Monday, January 6, 2025

Inconvenient Truth

Robert Spencer is a scholar who specializes on Islam. He claims that the authorities have been either willingly or unknowingly missing the real explanation of the radicalization of the New Orleans terrorist, Shamsud-Din Jabbar. He writes:
NBC News reported Saturday that unnamed “experts” ...have said that “the details that have emerged about Jabbar align with the typical pattern of how a veteran can be radicalized to violence.” It seems that it all comes from a downturn in Jabbar’s fortunes: “In the years leading up to Wednesday’s attack, Jabbar experienced his third divorce, accumulated significant debt and lost his corporate job.

Divorce court records from January 2022 reveal he was facing business losses and credit card debt in the tens of thousands of dollars, along with more than $27,000 in overdue mortgage payments. By August of that year, his bank accounts held just $2,012, according to filings in the case.”

Yeah, that may be it. But there are important ways in which this doesn’t explain a thing.

The most obvious problem with this is that there are numerous people in America today who are thrice-divorced and in debt, and in worse situations than that, and it never once occurs to them to drive a truck into a crowd of New Year’s revelers.

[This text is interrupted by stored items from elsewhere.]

(* ===== verification/StatsFile.v ===== *)
(** The statistics database as a file, and its opening ([StatsStore::open],
    stats.rs): the tables that may or may not be there yet, the two columns
    older files lack, and the statements that bring a file up to date one by
    one, each of which can fail. *)
From S2P Require Export Stats.
From Stdlib Require Import Strings.Ascii.

(** ** The file *)

(** The table [pool_stats]: its row, and which of the later columns it has. A
    column that is not there has no value. *)
Record PoolRow := { pr_best_share_difficulty : Z; pr_best_hashrate_hps : f64; pr_round_work : f64; pr_round_start_ts : Z }.
Record PoolTable := { pt_row : option PoolRow; pt_round_work : bool; pt_round_start_ts : bool }.
Record StatsFile := {
  sf_pool_stats : option PoolTable;
  sf_worker_best_shares : option (gmap string Z);
  sf_found_blocks : option (list FoundBlock);
  sf_hashrate_history : option (gmap Z f64);
  sf_settings : option (gmap string string);
  sf_share_log : option (list LoggedShare);
  sf_share_log_index : bool;
}.
#[export] Instance PoolRow_id : FieldwiseId PoolRow := fun r => {|
  pr_best_share_difficulty := pr_best_share_difficulty r; pr_best_hashrate_hps := pr_best_hashrate_hps r;
  pr_round_work := pr_round_work r; pr_round_start_ts := pr_round_start_ts r |}.
#[export] Instance PoolTable_id : FieldwiseId PoolTable := fun t => {|
  pt_row := pt_row t; pt_round_work := pt_round_work t; pt_round_start_ts := pt_round_start_ts t |}.
#[export] Instance StatsFile_id : FieldwiseId StatsFile := fun f => {|
  sf_pool_stats := sf_pool_stats f; sf_worker_best_shares := sf_worker_best_shares f; sf_found_blocks := sf_found_blocks f;
  sf_hashrate_history := sf_hashrate_history f; sf_settings := sf_settings f; sf_share_log := sf_share_log f;
  sf_share_log_index := sf_share_log_index f |}.
Definition new_file : StatsFile := {|
  sf_pool_stats := None; sf_worker_best_shares := None; sf_found_blocks := None; sf_hashrate_history := None;
  sf_settings := None; sf_share_log := None; sf_share_log_index := false |}.

(** ** The statements of [open], in their order *)

Inductive ddl :=
| CreatePoolStats | InsertPoolRow | AddRoundWork | AddRoundStart | CreateWorkerBestShares | CreateFoundBlocks
| CreateHashrateHistory | CreateSettings | CreateShareLog | CreateShareLogIndex.
Definition open_statements : list ddl :=
  [CreatePoolStats; InsertPoolRow; AddRoundWork; AddRoundStart; CreateWorkerBestShares; CreateFoundBlocks;
   CreateHashrateHistory; CreateSettings; CreateShareLog; CreateShareLogIndex].

(** Crate [rusqlite]: the message of SQLite's refusal to add a column that a
    table has. *)
Class SqliteLib := duplicate_column : string -> string.
Class SqliteLaws `{SqliteLib} : Prop :=
  duplicate_column_text name : str_contains "duplicate column" (duplicate_column name) = true.
#[export] Instance ref_sqlite : SqliteLib := fun name => "duplicate column name: " +:+ name.

Section open.
Context {HQ : SqliteLib}.
Definition if_absent {A} (empty : A) (table : option A) : option A := Some (default empty table).
(** What a statement does to the file when SQLite runs it. *)
Definition run_ddl (f : StatsFile) (d : ddl) : outcome string StatsFile :=
  match d with
  | CreatePoolStats =>
      Ok (f <! sf_pool_stats ::= if_absent {| pt_row := None; pt_round_work := false; pt_round_start_ts := false |} !>)
  | InsertPoolRow =>
      let row := {| pr_best_share_difficulty := 0; pr_best_hashrate_hps := f64_zero; pr_round_work := f64_zero;
                    pr_round_start_ts := 0 |} in
      Ok (f <! sf_pool_stats ::= fmap (fun t => t <! pt_row ::= if_absent row !>) !>)
  | AddRoundWork =>
      match sf_pool_stats f with
      | Some t =>
          if pt_round_work t then Err (duplicate_column "round_work")
          else Ok (f <! sf_pool_stats := Some (t <! pt_round_work := true !>
                 <! pt_row ::= fmap (fun r => r <! pr_round_work := f64_zero !>) !>) !>)
      | None => Err "no such table: pool_stats"
      end
  | AddRoundStart =>
      match sf_pool_stats f with
      | Some t =>
          if pt_round_start_ts t then Err (duplicate_column "round_start_ts")
          else Ok (f <! sf_pool_stats := Some (t <! pt_round_start_ts := true !>
                 <! pt_row ::= fmap (fun r => r <! pr_round_start_ts := 0 !>) !>) !>)
      | None => Err "no such table: pool_stats"
      end
  | CreateWorkerBestShares => Ok (f <! sf_worker_best_shares ::= if_absent ∅ !>)
  | CreateFoundBlocks => Ok (f <! sf_found_blocks ::= if_absent [] !>)
  | CreateHashrateHistory => Ok (f <! sf_hashrate_history ::= if_absent ∅ !>)
  | CreateSettings => Ok (f <! sf_settings ::= if_absent ∅ !>)
  | CreateShareLog => Ok (f <! sf_share_log ::= if_absent [] !>)
  | CreateShareLogIndex =>
      match sf_share_log f with
      | Some _ => Ok (f <! sf_share_log_index := true !>)
      | None => Err "no such table: main.share_log"
      end
  end.
(** An error of adding a column is let pass when it says that the column is
    there. *)
Definition tolerated (d : ddl) (e : string) : bool :=
  match d with AddRoundWork | AddRoundStart => str_contains "duplicate column" e | _ => false end.
(** [io k] is the failure of the [k]-th call, the statements counted after
    [Connection::open] and [busy_timeout]; a failed statement leaves the file
    as it was. *)
Fixpoint run_statements (io : nat -> option string) (k : nat) (l : list ddl) (f : StatsFile)
    : StatsFile * outcome string unit :=
  match l with
  | [] => (f, Ok tt)
  | d :: l =>
      match match io k with Some e => Err e | None => run_ddl f d end with
      | Ok f => run_statements io (S k) l f
      | Err e => if tolerated d e then run_statements io (S k) l f else (f, Err e)
      | Panic => (f, Panic)
      end
  end.
(** The rows of a file, and what the open connection reads: the same, once
    every table is there. *)
Definition rows_of (f : StatsFile) : StatsStore :=
  let row := sf_pool_stats f ≫= pt_row in
  let has (col : PoolTable -> bool) := default false (col <$> sf_pool_stats f) in {|
  db_best_share_difficulty := default 0 (pr_best_share_difficulty <$> row);
  db_best_hashrate_hps := default f64_zero (pr_best_hashrate_hps <$> row);
  db_round_work := if has pt_round_work then default f64_zero (pr_round_work <$> row) else f64_zero;
  db_round_start_ts := if has pt_round_start_ts then default 0 (pr_round_start_ts <$> row) else 0;
  db_worker_best_shares := default ∅ (sf_worker_best_shares f);
  db_found_blocks := default [] (sf_found_blocks f);
  db_hashrate_history := default ∅ (sf_hashrate_history f);
  db_settings := default ∅ (sf_settings f);
  db_share_log := default [] (sf_share_log f);
  db_write_error := None |}.
(** [open] up to the row cap, which [new_with_store] applies. *)
Definition open_file (f : StatsFile) (io : nat -> option string) : StatsFile * outcome string StatsStore :=
  match io 0%nat, io 1%nat with
  | Some e, _ | None, Some e => (f, Err e)
  | None, None =>
      let '(f, r) := run_statements io 2 open_statements f in
      (f, match r with Ok _ => Ok (rows_of f) | Err e => Err e | Panic => Panic end)
  end.
End open.

(** The file a process leaves behind. *)
Definition file_of (db : StatsStore) : StatsFile := {|
  sf_pool_stats := Some {| pt_row := Some {| pr_best_share_difficulty := db_best_share_difficulty db;
      pr_best_hashrate_hps := db_best_hashrate_hps db; pr_round_work := db_round_work db;
      pr_round_start_ts := db_round_start_ts db |}; pt_round_work := true; pt_round_start_ts := true |};
  sf_worker_best_shares := Some (db_worker_best_shares db); sf_found_blocks := Some (db_found_blocks db);
  sf_hashrate_history := Some (db_hashrate_history db); sf_settings := Some (db_settings db);
  sf_share_log := Some (db_share_log db); sf_share_log_index := true |}.

(** ** What opening does *)

#[export] Instance ref_sqlite_laws : SqliteLaws.
Proof. intros name. apply bool_decide_eq_true. unfold split_once, duplicate_column, ref_sqlite. rewrite to_list_app. by eexists. Qed.

Section facts.
Context `{HQ : SqliteLib} {HQL : SqliteLaws}.

Lemma run_ddl_rows f d f' : run_ddl f d = Ok f' -> rows_of f' = rows_of f.
Proof.
  destruct f as [[[row [] []]|] w b h s [l|] i], d; cbn; intros H; try discriminate H; injection H as <-; try done; by destruct row.
Qed.
Lemma run_statements_rows io l k f f' r : run_statements io k l f = (f', r) -> rows_of f' = rows_of f.
Proof.
  revert k f; induction l as [|d l IH]; intros k f; cbn [run_statements]; [by intros [= <- _]|].
  destruct (io k) as [e|]; [destruct (tolerated d e); [apply IH|by intros [= <- _]]|].
  destruct (run_ddl f d) as [f1|e|] eqn:E; [|destruct (tolerated d e); [apply IH|]; by intros [= <- _]|by intros [= <- _]].
  intros H%IH. rewrite H. by eapply run_ddl_rows.
Qed.
(** Without failures the file ends up complete, whatever it had. *)
Definition migrated (f : StatsFile) : StatsFile := file_of (rows_of f).
Lemma run_statements_ok f :
  run_statements (fun _ => None) 2 open_statements f = (migrated f, Ok tt).
Proof.
  pose proof (duplicate_column_text "round_work") as H1. pose proof (duplicate_column_text "round_start_ts") as H2.
  destruct f as [[[[[best hps work start]|] [] []]|] w b h s l i]; cbn [open_statements run_statements run_ddl tolerated];
    cbn; rewrite ?H1, ?H2; cbn; rewrite ?H2; reflexivity.
Qed.
Lemma run_statements_no_io io l k f :
  (forall j, io j = None) -> run_statements io k l f = run_statements (fun _ => None) k l f.
Proof.
  intros Hio. revert k f; induction l as [|d l IH]; intros k f; cbn [run_statements]; [done|]. rewrite Hio.
  destruct (run_ddl f d) as [f1|e|]; [apply IH|destruct (tolerated d e); [apply IH|done]|done].
Qed.
Lemma rows_of_file_of db : rows_of (file_of db) = db <! db_write_error := None !>.
Proof. by destruct db. Qed.
Lemma open_file_ok f io : (forall k, io k = None) -> open_file f io = (migrated f, Ok (rows_of f)).
Proof.
  intros Hio. unfold open_file. rewrite !Hio, run_statements_no_io by done. rewrite run_statements_ok.
  unfold migrated. by rewrite rows_of_file_of.
Qed.
Lemma open_file_rows f io f' r : open_file f io = (f', r) -> rows_of f' = rows_of f /\ forall db, r = Ok db -> db = rows_of f.
Proof.
  unfold open_file. destruct (io 0%nat); [by intros [= <- <-]|]. destruct (io 1%nat); [by intros [= <- <-]|].
  destruct (run_statements io 2 open_statements f) as [f1 r1] eqn:E. apply run_statements_rows in E.
  intros [= <- <-]. split; [done|]. intros db. destruct r1; [|done..]. by intros [= <-].
Qed.
Lemma reopen_file_of db io : (forall k, io k = None) -> (open_file (file_of db) io).2 = Ok (db <! db_write_error := None !>).
Proof. intros Hio. by rewrite open_file_ok, rows_of_file_of. Qed.
End facts.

There are, moreover, aspects of Jabbar’s behavior that just don’t fit into the scenario of a man driven to despair by personal and professional downturns.
So to what does Spencer think Jabbar's behavior should be imputed?
In a video he recorded shortly before his attack, Jabbar told his family that he had originally planned to kill them instead. “I wanted to record this message for my family,” the killer said. “I wanted you to know that I joined ISIS earlier this year.” He added with chilling directness: “I don’t want you to think I spared you willingly.”

He explained that he had initially intended to hold a “celebration” for them so that those attending could “witness the killing of the apostates.” NBC helpfully adds that is “an apparent reference to killing them,” but doesn’t bother to pause to explain the significance of his reference to “apostates.”

Jabbar apparently considered his family to be apostates from Islam, whether formally by declaring that they had left the religion, or functionally, by having ceased to practice it. Either way, leaving Islam carries the death penalty in Islamic law, in accord with the Qur’an: “If they turn renegade, then take them and kill them wherever you find them” (4:89).

Also, a hadith depicts Muhammad saying: “Whoever changed his Islamic religion, then kill him” (Bukhari 9.84.57). The death penalty for apostasy is part of Islamic law according to all the schools of Islamic jurisprudence.
Jabbar didn't kill his family, Spencer states, because he was afraid that that would've obscured the more important message that there's a war being waged by believers upon the unbelievers.

There's more at the link, but the reluctance of our authorities and our media to call attention to the fact that Muslims who strictly follow the Qur'an believe they're duty-bound to Allah to kill infidels, if it's a deliberate decision to withhold such information, is a dereliction of their responsibility to clearly state the truth about threats to our society, even if that truth is politically inconvenient.